You can also assign a keyboard shortcut—single-key or multi-key—to each custom action. Multi-key shortcuts work at any time, without requiring you to bring up Moom’s keyboard-control overlay. To access an action using a single-key shortcut, you first bring up that overlay, then press the one-key shortcut. (As an example, I’ve assigned B to a preset that represents my favorite window size and position for BBEdit.) To help you remember your shortcuts, whenever you bring up the keyboard-control overlay, you can now see a “cheat sheet” that displays all available actions and shortcuts.
The other big new feature is multi-window-layout snapshots. If you’ve got a favorite setup, with each program’s windows meticulously organized, you can take a snapshot of that layout and then use Moom to restore it at any time. This feature can be helpful for restoring order, but it’s also quite useful if, for example, you’ve got a Mac laptop and you regularly switch between using one display (just the laptop’s) and multiple displays (the laptop’s and an external display while at the office). You can manually trigger the appropriate snapshot, but even easier is Moom’s setting to automatically restore a snapshot whenever you switch to a particular number of displays (or whenever your display matches a particular resolution—useful if you switch between different single displays).
Moom’s developer, Many Tricks, has also added a number of minor-but-useful options and tweaks; and Moom now works with more programs, better supports multi-display configurations, and includes some basic AppleScript support. And both mouse and keyboard control now work with Quick Look windows.

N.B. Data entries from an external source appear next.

(** Modelled from the spec: the four kinds of Observation, in the fixed
    order of section 4.2. *)
Inductive Kind : Type :=
| PENALTY_RATE
| HOME_AWAY_BIAS
| TIMING_PATTERN
| PENALTY_TYPE_BIAS.

(** Modelled from the spec: the kinds in their fixed order, and the name
    each has in the [type] field of an Observation. *)
Definition allKinds : list Kind :=
  [ PENALTY_RATE; HOME_AWAY_BIAS; TIMING_PATTERN; PENALTY_TYPE_BIAS ].

Definition kindName (k : Kind) : string :=
  match k with
  | PENALTY_RATE => "PENALTY_RATE"
  | HOME_AWAY_BIAS => "HOME_AWAY_BIAS"
  | TIMING_PATTERN => "TIMING_PATTERN"
  | PENALTY_TYPE_BIAS => "PENALTY_TYPE_BIAS"
  end.

(** Modelled from the spec: the default minimum sample size (section
    4.1), as a count. *)
Definition minSample : N := 3.

(** Modelled from the spec: the HOME_AWAY_BIAS rule of section 4.2: flag
    when the home bias is at least 15 points in absolute value, MEDIUM
    from 15 to 25 and HIGH above 25. *)
Definition homeAwaySeverity (bias : Q) : option string :=
  if Qle_bool 15 (Qabs bias)
  then Some (if Qle_bool (Qabs bias) 25 then "MEDIUM" else "HIGH")
  else None.

(** Modelled from the spec: the per-referee record of section 6.  The
    home bias has no value for a referee without penalties. *)
Record Report := mkReport {
  report_matches : N;
  report_penalties : N;
  report_avgPenalties : Q;
  report_homeBias : option Q;
  report_observations : list Observation
}.

Section PatternDetector.

(** What the specification leaves to configuration and wording: the
    finding (severity and description) of the rules PENALTY_RATE,
    TIMING_PATTERN and PENALTY_TYPE_BIAS for a referee, and the text of a
    home/away finding. *)
Variable otherRule : Kind -> Tally -> option (string * string).
Variable biasText : Q -> string.
(** [WhiteSpace] and [LineTerminator] code units, the ones that
    [String.prototype.trim] strips. *)
Definition is_ws (c : Z) : bool :=
  (c =? 9) || (c =? 10) || (c =? 11) || (c =? 12) || (c =? 13)
  || (c =? 32) || (c =? 160) || (c =? 5760)
  || ((8192 <=? c) && (c <=? 8202))
  || (c =? 8232) || (c =? 8233) || (c =? 8239) || (c =? 8287)
  || (c =? 12288) || (c =? 65279).

Fixpoint trimStart (s : jsstring) : jsstring :=
  match s with
  | [] => []
  | c :: r => if is_ws c then trimStart r else s
  end.

(** Drop the longest suffix whose characters all satisfy [p]. *)
Fixpoint strip_end (p : Z -> bool) (s : jsstring) : jsstring :=
  match s with
  | [] => []
  | c :: r =>
      match strip_end p r with
      | [] => if p c then [] else [c]
      | r' => c :: r'
      end
  end.

Definition trimEnd (s : jsstring) : jsstring := strip_end is_ws s.

(** [s.trim()] *)
Definition trim (s : jsstring) : jsstring := trimEnd (trimStart s).

Definition is_empty (s : jsstring) : bool :=
  match s with [] => true | _ => false end.

(** [parts.join(sep)] *)
Fixpoint join (sep : jsstring) (parts : list jsstring) : jsstring :=
  match parts with
  | [] => []
  | [p] => p
  | p :: rest => p ++ sep ++ join sep rest
  end.

(** [s.startsWith(p)] *)
Fixpoint starts_with (p s : jsstring) : bool :=
  match p, s with
  | [], _ => true
  | _ :: _, [] => false
  | a :: p', b :: s' => (a =? b) && starts_with p' s'
  end.

(** [s.includes(p)] *)
Fixpoint includes (p s : jsstring) : bool :=
  starts_with p s ||
  match s with
  | [] => false
  | _ :: r => includes p r
  end.

(** [s.replace(/c/g, rep)] for a pattern that is the single character
    [c] and a replacement text without [$] patterns. *)
Definition replace_char (c : Z) (rep : jsstring) (s : jsstring) : jsstring :=
  flat_map (fun x => if x =? c then rep else [x]) s.

End JsString.
Import JsString.

(* ================================================================= *)
(** ** src/app/lib/markdown.ts *)

Module Markdown.

(** The fragment of regular expressions that the URL filter uses. *)
Inductive regex : Type :=
  | Str (p : jsstring)          (* a run of literal characters *)
  | Seq (a b : regex)           (* ab *)
  | Alt (a b : regex)           (* a|b *)
  | Opt (a : regex).            (* a? *)

(** [Canonicalize] of a case-insensitive, non-Unicode pattern, as far as
    a comparison with an ASCII pattern character can tell: ASCII letters
    are upper-cased, and no code unit above 127 canonicalizes to an ASCII
    one. *)
Definition canon (c : Z) : Z :=
  if (97 <=? c) && (c <=? 122) then c - 32 else c.

(** The rest of [s] after the literal [p], compared case-insensitively. *)
Fixpoint strip_ci (p s : jsstring) : option jsstring :=
  match p, s with
  | [], _ => Some s
  | _ :: _, [] => None
  | a :: p', b :: s' => if canon a =? canon b then strip_ci p' s' else None
  end.

(** Every way in which [r], with flag [i], matches a prefix of [s]: the
    list of what remains of [s] after the match. *)
Fixpoint rmatch (r : regex) (s : jsstring) : list jsstring :=
  match r with
  | Str p => match strip_ci p s with Some rest => [rest] | None => [] end
  | Seq a b => flat_map (rmatch b) (rmatch a s)
  | Alt a b => rmatch a s ++ rmatch b s
  | Opt a => rmatch a s ++ [s]
  end.

(** [/^(r)/i.test(s)] *)
Definition test_anchored (r : regex) (s : jsstring) : bool :=
  match rmatch r s with [] => false | _ => true end.

(** [(blob:|data:|https?:|mailto:|tel:|\/|\.\/|\.\.\/|#)] *)
Definition url_pattern : regex :=
  Alt (Str (lit "blob:"))
  (Alt (Str (lit "data:"))
  (Alt (Seq (Str (lit "http")) (Seq (Opt (Str (lit "s"))) (Str (lit ":"))))
  (Alt (Str (lit "mailto:"))
  (Alt (Str (lit "tel:"))
  (Alt (Str (lit "/"))
  (Alt (Str (lit "./"))
  (Alt (Str (lit "../"))
       (Str (lit "#"))))))))).

(** [markdownUrlTransform]; a null or undefined [url] is [None]. *)
Definition markdownUrlTransform (url : option jsstring) : jsstring :=
  let trimmed := trim (match url with Some u => u | None => [] end) in
  if is_empty trimmed then []
  else if test_anchored url_pattern trimmed then trimmed
  else [].

(** The reading of the claim: the admitted prefixes, and "begins with,
    case-insensitively". *)
Definition allowed_prefixes : list jsstring :=
  [lit "blob:"; lit "data:"; lit "http:"; lit "https:"; lit "mailto:";
   lit "tel:"; lit "/"; lit "./"; lit "../"; lit "#"].

Definition begins_ci (s p : jsstring) : bool :=
  match strip_ci p s with Some _ => true | None => false end.

End Markdown.

(* ================================================================= *)
(** ** Export helpers, src/app/components/SettingsPanel.tsx *)

Module ExportHelpers.

(** [escapeHtml] *)
Definition escapeHtml (value : jsstring) : jsstring :=
  replace_char 39 (lit "&#39;")
    (replace_char 34 (lit "&quot;")
      (replace_char 62 (lit "&gt;")
        (replace_char 60 (lit "&lt;")
          (replace_char 38 (lit "&amp;") value)))).

(** The four characters that the claim excludes: [<], [>], the double
    quote and the single quote. *)
Definition is_markup_char (c : Z) : bool :=
  (c =? 60) || (c =? 62) || (c =? 34) || (c =? 39).

(** [escapedBody] of [openPdfPrintPreview]: the text put between the
    tags of the content block. *)
Definition escapedBody (content : jsstring) : jsstring :=
  let source := trim content in
  let fallbackBody := lit "No content available." in
  let bodyText := if negb (is_empty source) then source else fallbackBody in
  escapeHtml bodyText.

End ExportHelpers.

(* ================================================================= *)
(** ** The share-URL codec, src/app/components/SettingsPanel.tsx *)

Module ShareCodec.

(** *** Platform functions

    [TextEncoder], [TextDecoder], [btoa] and [atob] belong to the
    browser; they are modelled after the Encoding and Infra standards. *)

Definition is_high (c : Z) : bool := (0xD800 <=? c) && (c <=? 0xDBFF).
Definition is_low (c : Z) : bool := (0xDC00 <=? c) && (c <=? 0xDFFF).

(** Conversion of a string to scalar values: a surrogate pair is one
    code point, an unpaired surrogate becomes U+FFFD. *)
Fixpoint to_scalar_values (s : jsstring) : list Z :=
  match s with
  | [] => []
  | c :: r =>
      if is_high c then
        match r with
        | d :: r' =>
            if is_low d
            then (0x10000 + (c - 0xD800) * 1024 + (d - 0xDC00)) :: to_scalar_values r'
            else 0xFFFD :: to_scalar_values r
        | [] => [0xFFFD]
        end
      else if is_low c then 0xFFFD :: to_scalar_values r
      else c :: to_scalar_values r
  end.

(** The UTF-16 code units of one code point. *)
Definition utf16_units (cp : Z) : jsstring :=
  if cp <? 0x10000 then [cp]
  else [0xD800 + (cp - 0x10000) / 1024; 0xDC00 + (cp - 0x10000) mod 1024].

(** The UTF-8 bytes of one scalar value. *)
Definition utf8_bytes (cp : Z) : list Z :=
  if cp <? 0x80 then [cp]
  else if cp <? 0x800 then [0xC0 + cp / 64; 0x80 + cp mod 64]
  else if cp <? 0x10000 then
    [0xE0 + cp / 4096; 0x80 + (cp / 64) mod 64; 0x80 + cp mod 64]
  else
    [0xF0 + cp / 262144; 0x80 + (cp / 4096) mod 64;
     0x80 + (cp / 64) mod 64; 0x80 + cp mod 64].

(** [new TextEncoder().encode(value)] *)
Definition TextEncoder_encode (value : jsstring) : list Z :=
  flat_map utf8_bytes (to_scalar_values value).

(** The state of the UTF-8 decoder between two bytes of a sequence: the
    code point so far, the number of bytes still needed, and the bounds
    on the next byte. *)
Record pending : Type :=
  { code_point : Z; bytes_left : nat; lower : Z; upper : Z }.

(** A byte met with no sequence pending: what is emitted, and the
    sequence it starts. *)
Definition utf8_lead (b : Z) : list Z * option pending :=
  if (0 <=? b) && (b <=? 0x7F) then ([b], None)
  else if (0xC2 <=? b) && (b <=? 0xDF) then
    ([], Some {| code_point := b mod 32; bytes_left := 1;
                 lower := 0x80; upper := 0xBF |})
  else if (0xE0 <=? b) && (b <=? 0xEF) then
    ([], Some {| code_point := b mod 16; bytes_left := 2;
                 lower := if b =? 0xE0 then 0xA0 else 0x80;
                 upper := if b =? 0xED then 0x9F else 0xBF |})
  else if (0xF0 <=? b) && (b <=? 0xF4) then
    ([], Some {| code_point := b mod 8; bytes_left := 3;
                 lower := if b =? 0xF0 then 0x90 else 0x80;
                 upper := if b =? 0xF4 then 0x8F else 0xBF |})
  else ([0xFFFD], None).

(** The UTF-8 decoder with replacement of errors. A byte outside the
    bounds ends the pending sequence with U+FFFD and is then read again
    as a lead byte. *)
Fixpoint utf8_decode (st : option pending) (bs : list Z) : list Z :=
  match bs with
  | [] => match st with None => [] | Some _ => [0xFFFD] end
  | b :: r =>
      match st with
      | None =>
          let '(out, st') := utf8_lead b in out ++ utf8_decode st' r
      | Some p =>
          if (lower p <=? b) && (b <=? upper p) then
            let cp := code_point p * 64 + b mod 64 in
            match bytes_left p with
            | S (S n) =>
                utf8_decode (Some {| code_point := cp; bytes_left := S n;
                                     lower := 0x80; upper := 0xBF |}) r
            | _ => cp :: utf8_decode None r
            end
          else
            let '(out, st') := utf8_lead b in
            0xFFFD :: out ++ utf8_decode st' r
      end
  end.
(** * LLDP topology generator: model of [generate_topology.py]

    The development embeds the pure core of the script
    (interface-name normalizer, collection-result normalizer, topology
    extractor, topology builder and diff engine) and states its properties.

    Conventions of the embedding:
    - Python [str] is [string]; truthiness of a string is non-emptiness;
    - an insertion-ordered [dict] that the script iterates over is an
      association list ([Dict.t]); a [dict] that is only looked up is a
      [gmap]; the host [set] is a [gset string], and a loop over it runs
      over an arbitrary enumeration of its elements;
    - an uncaught Python exception is the [Err] branch of [result]. *)

From stdpp Require Import base list strings gmap.
From Stdlib Require Import Ascii.

(** ** Python string primitives *)

Module PyStr.

(** [s.startswith(p)] *)
Fixpoint startswith (s p : string) {struct p} : bool :=
  match p with
  | EmptyString => true
  | String a p' =>
      match s with
      | EmptyString => false
      | String b s' => if Ascii.eqb a b then startswith s' p' else false
      end
  end.

(** Scan of [str.replace] for a non-empty [old]: left to right, every
    non-overlapping occurrence of [old] becomes [new].  [skip] counts the
    characters of a matched occurrence that are still to be consumed. *)
Fixpoint replace_from (old new s : string) (skip : nat) : string :=
  match s with
  | EmptyString => EmptyString
  | String c s' =>
      match skip with
      | S n => replace_from old new s' n
      | O =>
          if startswith s old
          then new +:+ replace_from old new s' (String.length old - 1)
          else String c (replace_from old new s' 0)
      end
  end.

(** [str.replace] with an empty [old] puts [new] around every character. *)
Fixpoint interleave (new s : string) : string :=
  match s with
  | EmptyString => new
  | String c s' => new +:+ String c (interleave new s')
  end.

(** [s.replace(old, new)] *)
Definition replace (s old new : string) : string :=
  match old with
  | EmptyString => interleave new s
  | String _ _ => replace_from old new s 0
  end.
Definition catPost (rnd : Random) (req : Request unit CatBody unit) (res : Locals)
  : Handler :=
  try_catch
    (let errors := validationResult req in
     (if negb (isEmpty errors)
      then throw (CustomError (messages errors) 400) else ret tt) ;;;
     f <- match file req with
          | None => throw (CustomError "file not found" 400)
          | Some f => ret f
          end ;;
     let body1 :=
       {| body_cat_name := body_cat_name (body req);
          body_weight := body_weight (body req);
          body_owner := body_owner (body req);
          body_filename := body_filename (body req);
          body_birthdate := body_birthdate (body req);
          body_location := coords res |} in
     u <- property (user res) "_id" ;;
     let body2 :=
       {| body_cat_name := body_cat_name body1;
          body_weight := body_weight body1;
          body_owner := Some (login_id u);
          body_filename := body_filename body1;
          body_birthdate := body_birthdate body1;
          body_location := body_location body1 |} in
     let body3 :=
       {| body_cat_name := body_cat_name body2;
          body_weight := body_weight body2;
          body_owner := body_owner body2;
          body_filename := Some (file_filename f);
          body_birthdate := body_birthdate body2;
          body_location := body_location body2 |} in
     cat <- catModel.create (objectId rnd) body3 ;;
     populated <- populate_owner None cat ;;
     ret (Json (MessageResponse "Cat created" populated)))
    (fun error => Next (CustomError (message error) 500)).

End catController.

(** ** The user controller *)

Module userController.

(** [res.json] of [{_id, user_name, email}] read off the principal. *)
Definition identity_json (u : LoginUser) : json :=
  JObj [("_id", JStr (login_id u)); ("user_name", JStr (login_user_name u));
        ("email", JStr (login_email u))].

(** [checkToken]: not [async], and it names no model: the store is handed
    back as it came. *)
Definition checkToken (req : Request unit unit unit) (res : Locals) : Handler :=
  fun s =>
    (match user res with
     | None => Next (CustomError "token not valid" 403)
     | Some user => Json (identity_json user)
     end, s).

(** [userGet]: the 400 error is constructed and dropped, never thrown. *)
Definition userGet (req : Request IdParams unit unit) (res : Locals) : Handler :=
  try_catch
    (let errors := validationResult req in
     let _ := if negb (isEmpty errors)
              then Some (CustomError (messages errors) 400) else None in
     user <- userModel.findById (id (params req)) ;;
     match option_map (fun u => select "-role" (user_json u)) user with
     | None => ret (Next (CustomError "No user found" 404))
     | Some user => ret (Json user)
     end)
    (fun error => Next (CustomError (message error) 500)).

(** [userListGet]: an array is never falsy, so the 404 branch is dead. *)
Definition userListGet (req : Request unit unit unit) (res : Locals) : Handler :=
  try_catch
    (users <- userModel.find ;;
     ret (Json (JArr (map (fun u => select "-role" (user_json u)) users))))
    (fun error => Next (CustomError (message error) 500)).

Section Bcrypt.

(** [bcrypt.hash(password, salt)], from the [bcryptjs] package. *)
Variable bcrypt_hash : string -> string -> string.

Definition hash (password : option string) (salt : string) : M string :=
  match password with
  | Some p => ret (bcrypt_hash p salt)
  | None => throw (OtherError "Illegal arguments: undefined, string")
  end.

(** [userPost]: here too the 400 error is constructed and dropped. *)
Definition userPost (rnd : Random) (req : Request unit UserBody unit) (res : Locals)
  : Handler :=
  try_catch
    (let errors := validationResult req in
     let _ := if negb (isEmpty errors)
              then Some (CustomError (messages errors) 400) else None in
     let user := body req in
     let salt := salt rnd in
     hashPassword <- hash (body_password user) salt ;;
     result <- userModel.create (objectId rnd)
                 {| body_user_name := body_user_name user;
                    body_email := body_email user;
                    body_password := Some hashPassword;
                    body_role := Some "user";
                    body_contexts := body_contexts user |} ;;
     ret (Json (MessageResponse "Category created"
                  (JObj [("user_name", JStr (user_name result));
                         ("email", JStr (email result))]))))
    (fun error => Next (CustomError (message error) 500)).

End Bcrypt.

Definition userPutCurrent (req : Request unit UserBody unit) (res : Locals)
  : Handler :=
  let errors := validationResult req in
  try_catch
    ((if negb (isEmpty errors)
      then throw (CustomError (messages errors) 400) else ret tt) ;;;
     let update := body req in
     u <- property (user res) "_id" ;;
     result <- userModel.findByIdAndUpdate (login_id u) update ;;
     match option_map (fun r => select "-password -role" (user_json r)) result with
     | None => throw (CustomError "No user found" 404)
     | Some result => ret (Json (MessageResponse "User updated" result))
     end)
    (fun error => Next (CustomError (message error) 500)).

(** [userDeleteCurrent]: the validation result is asked of [req.body]; the
    arrow function of [map] has a block body without [return], so every
    message is [undefined]; the [catch] clause forwards the error as it is. *)
Definition userDeleteCurrent (req : Request unit UserBody unit) (res : Locals)
  : Handler :=
  let errors := validationResult (body req) in
  try_catch
    ((if negb (isEmpty errors)
      then throw (CustomError (Js.join ", " (map (fun error => None) errors)) 400)
      else ret tt) ;;;
     match user res with
     | None => ret (Next (CustomError "No user found" 404))
     | Some u =>
         _ <- userModel.findByIdAndDelete (login_id u) ;;
         ret (Json (MessageResponse "User deleted" (identity_json u)))
     end)
    (fun error => Next error).

End userController.

(** ** What the spec says of the bounding box, in its own words *)

(** The spec's reading of a corner: a ["lat,lng"] string, the same way for
    both corners. *)
Definition spec_corner (s : string) : LatLng :=
  let parts := Js.split "," s in
  {| lat := Js.parseFloat (nth_error parts 0);
     lng := Js.parseFloat (nth_error parts 1) |}.

(** A position [(longitude, latitude)] strictly inside the rectangle two
    corners define. *)
Definition strictly_inside (a b : LatLng) (p : Q * Q) : Prop :=
  exists a_lat a_lng b_lat b_lng,
    lat a = Some a_lat /\ lng a = Some a_lng /\
    lat b = Some b_lat /\ lng b = Some b_lng /\
    Qmin a_lng b_lng < fst p /\ fst p < Qmax a_lng b_lng /\
    Qmin a_lat b_lat < snd p /\ snd p < Qmax a_lat b_lat.

(** A position strictly outside that rectangle. *)
Definition strictly_outside (a b : LatLng) (p : Q * Q) : Prop :=
  exists a_lat a_lng b_lat b_lng,
    lat a = Some a_lat /\ lng a = Some a_lng /\
    lat b = Some b_lat /\ lng b = Some b_lng /\
    (fst p < Qmin a_lng b_lng \/ Qmax a_lng b_lng < fst p \/
     snd p < Qmin a_lat b_lat \/ Qmax a_lat b_lat < snd p).

(** ** Sample data *)

Module Sample.

Definition alice : User :=
  {| _id := "u1"; user_name := "alice"; email := "a@x.com"; role := "user";
     password := "$2a$10$CwTycUXWue0Thq9StjUM0uJ8" |}.

Definition bob : User :=
  {| _id := "u2"; user_name := "bob"; email := "b@x.com"; role := "user";
     password := "$2a$10$N9qo8uLOickgx2ZMRZoMye" |}.

(** Bob as the authentication middleware attaches him. *)
Definition bob_login : LoginUser :=
  {| login_id := "u2"; login_user_name := "bob"; login_email := "b@x.com";
     login_role := "user" |}.

(** Alice's cat, at latitude 5 and longitude 15. *)
Definition tom : Cat :=
  {| cat_id := "c1"; cat_name := "Tom"; weight := 4; owner := "u1";
     filename := "tom.png"; birthdate := "2020-01-01";
     location := {| point_type := "Point"; coordinates := (15, 5) |} |}.

(** Bob's cat, at latitude 15 and longitude 5. *)
Definition felix : Cat :=
  {| cat_id := "c2"; cat_name := "Felix"; weight := 3; owner := "u2";
     filename := "felix.png"; birthdate := "2021-06-01";
     location := {| point_type := "Point"; coordinates := (5, 15) |} |}.

Definition store : Store := {| users := [alice; bob]; cats := [tom; felix] |}.

Definition as_bob : Locals := {| user := Some bob_login; coords := None |}.

Definition anonymous : Locals := {| user := None; coords := None |}.

Definition no_change : CatBody :=
  {| body_cat_name := None; body_weight := None; body_owner := None;
     body_filename := None; body_birthdate := None; body_location := None |}.

Definition rename : CatBody :=
  {| body_cat_name := Some "Mine"; body_weight := None; body_owner := Some "u2";
     body_filename := None; body_birthdate := None; body_location := None |}.

Definition request {P B R} (errors : list ValidationError) (p : P) (b : B) (r : R)
  : Request P B R :=
  {| req_contexts := errors; params := p; body := b; query := r; file := None |}.

Definition bad_email : list ValidationError :=
  [{| msg := "Invalid value"; param := "email" |};
   {| msg := "Invalid value"; param := "password" |}].

Definition carol : UserBody :=
  {| body_user_name := Some "carol"; body_email := Some "not-an-email";
     body_password := Some "pw"; body_role := Some "admin";
     body_contexts := [] |}.

Definition empty_body : UserBody :=
  {| body_user_name := None; body_email := None; body_password := None;
     body_role := None; body_contexts := [] |}.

There are many window-management apps out there—I’ve seen literally dozens debut in the past year alone. I’ve tried most of them, and Moom remains my favorite by being simple enough for new users, while offering plenty of features and flexibility for those who crave more options. It’s also one of the few that can satisfy both keyboard junkies and those who prefer to use a mouse, trackpad, or trackball.
(Disclosure: Former Macworld editor Rob Griffiths is now an employee of Many Tricks, the developer of Moom.)